(Exercise material)

(** The loop of [_createManagers] after its first round, from a cursor in
    the month of index [k]: it creates [created] managers, which get the
    first days of the months [k + 1], ..., [k + created]; these pass the
    validity check, and the loop stops before the number of rounds only
    at a month that does not pass it. *)
Lemma _createManagers_from_months (todo : nat) :
  forall (i : nat) (this : SyncService) (k : Z),
    (1 <= i)%nat ->
    12 <= k < 120000 ->
    substring 0 7 (_date this) = year_month (k / 12) (k mod 12 + 1) ->
    well_formed this ->
    exists this' created,
      @_createManagers_from api _ todo i now this = (Normal tt, this')
      /\ (created <= todo)%nat
      /\ assigned_dates this'
         = app (assigned_dates this)
               (map (fun j => format_ymd (first_of_month (k + Z.of_nat j)))
                    (seq 1 created))
      /\ (forall j, (1 <= j <= created)%nat ->
            @isValidDate api now
              (inr (format_ymd (first_of_month (k + Z.of_nat j)))) = true)
      /\ ((created < todo)%nat ->
            @isValidDate api now
              (inr (format_ymd
                      (first_of_month (k + Z.of_nat (S created))))) = false)
      /\ _date this'
         = (if (created =? 0)%nat then _date this
            else format_ymd (first_of_month (k + Z.of_nat created)))
      /\ length (managers this') = (length (managers this) + created)%nat.
Proof.
  induction todo as [|todo IH]; intros i this k Hi Hk Hs Hwf.
  - exists this, 0%nat. cbn [_createManagers_from seq map].
    rewrite app_nil_r, Nat.add_0_r.
    repeat split; try reflexivity; lia.
  - cbn [_createManagers_from].
    destruct (i =? 0)%nat eqn:Hi0; [apply Nat.eqb_eq in Hi0; lia|].
    destruct (next_month_of_index this k Hk Hs) as (r & -> & Hr).
    rewrite Hr.
    destruct (@isValidDate api now
                (inr (format_ymd (first_of_month (k + 1))))) eqn:Hv.
    + cbn [negb].
      assert (Hk1 : 12 <= k + 1 < 120000).
      { destruct (Z.eq_dec (k + 1) 120000) as [He|Hne]; [|lia].
        rewrite He, isValidDate_year_10000 in Hv. discriminate. }
      set (d := format_ymd (first_of_month (k + 1))) in *.
      set (this1 := add_manager (_date (set_date d this)) None
                                (set_date d this)).
      assert (Hwf0 : well_formed (set_date d this)) by exact Hwf.
      assert (Hwf1 : well_formed this1)
        by (apply add_manager_well_formed; assumption).
      assert (Hs1 : substring 0 7 (_date this1)
                    = year_month ((k + 1) / 12) ((k + 1) mod 12 + 1)).
      { change (_date this1) with d. unfold d.
        destruct (first_of_month_bounds (k + 1) Hk1) as [Hy Hm].
        apply (substring_format_ymd (first_of_month (k + 1)) Hy Hm). }
      destruct (IH (S i) this1 (k + 1) ltac:(lia) Hk1 Hs1 Hwf1)
        as (this' & created & Hrun & Hle & Hdates & Hvalid & Hstop & Hcur
            & Hlen).
      exists this', (S created). split; [exact Hrun|].
      split; [lia|]. split.
      { rewrite Hdates. unfold this1.
        rewrite (assigned_dates_add_manager _ _ _ Hwf0).
        change (assigned_dates (set_date d this)) with (assigned_dates this).
        rewrite <- app_assoc. f_equal. cbn [seq map app _date set_date].
        f_equal.
        rewrite <- (seq_shift created 1), map_map. apply map_ext. intros j.
        do 2 f_equal. lia. }
      split.
      { intros j Hj. destruct (Nat.eq_dec j 1%nat) as [->|Hne].
        - exact Hv.
        - specialize (Hvalid (j - 1)%nat ltac:(lia)).
          replace (k + Z.of_nat j) with (k + 1 + Z.of_nat (j - 1)) by lia.
          exact Hvalid. }
      split.
      { intros Hlt. specialize (Hstop ltac:(lia)).
        replace (k + Z.of_nat (S (S created)))
          with (k + 1 + Z.of_nat (S created)) by lia.
        exact Hstop. }
      split.
      { rewrite Hcur. change (_date this1) with d.
        destruct (created =? 0)%nat eqn:Hc.
        - apply Nat.eqb_eq in Hc. subst created. reflexivity.
        - cbn [Nat.eqb]. do 2 f_equal. lia. }
      rewrite Hlen. unfold this1.
      rewrite (add_manager_managers uuid_inj _ _ _ Hwf0), length_app.
      cbn [length set_date managers]. lia.
    + cbn [negb]. exists this, 0%nat. cbn [seq map].
      rewrite app_nil_r, Nat.add_0_r.
      repeat split; try reflexivity; try lia.
      intros _. exact Hv.
Qed.

Lemma month_start_index (start : DateTime) (i : nat) :
  1 <= month start <= 12 ->
  @month_start api start i
  = format_ymd
      (first_of_month (12 * year start + month start - 1 + Z.of_nat i)).
Proof.
  intros Hm. unfold month_start. cbn [format_yyyy_MM_dd api].
  rewrite (first_of_month_index _ _ Hm), addMonths_first_of_month.
  reflexivity.
Qed.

(End Exercise material)

#### [Your goal]
Please report every line among the entries that includes "rewrite".

#### [Answer to the exercise]
    rewrite app_nil_r, Nat.add_0_r.
    rewrite Hr.
        rewrite He, isValidDate_year_10000 in Hv. discriminate. }
      { rewrite Hdates. unfold this1.
        rewrite (assigned_dates_add_manager _ _ _ Hwf0).
        rewrite <- app_assoc. f_equal. cbn [seq map app _date set_date].
        rewrite <- (seq_shift created 1), map_map. apply map_ext. intros j.
      { rewrite Hcur. change (_date this1) with d.
      rewrite Hlen. unfold this1.
      rewrite (add_manager_managers uuid_inj _ _ _ Hwf0), length_app.
      rewrite app_nil_r, Nat.add_0_r.
  rewrite (first_of_month_index _ _ Hm), addMonths_first_of_month.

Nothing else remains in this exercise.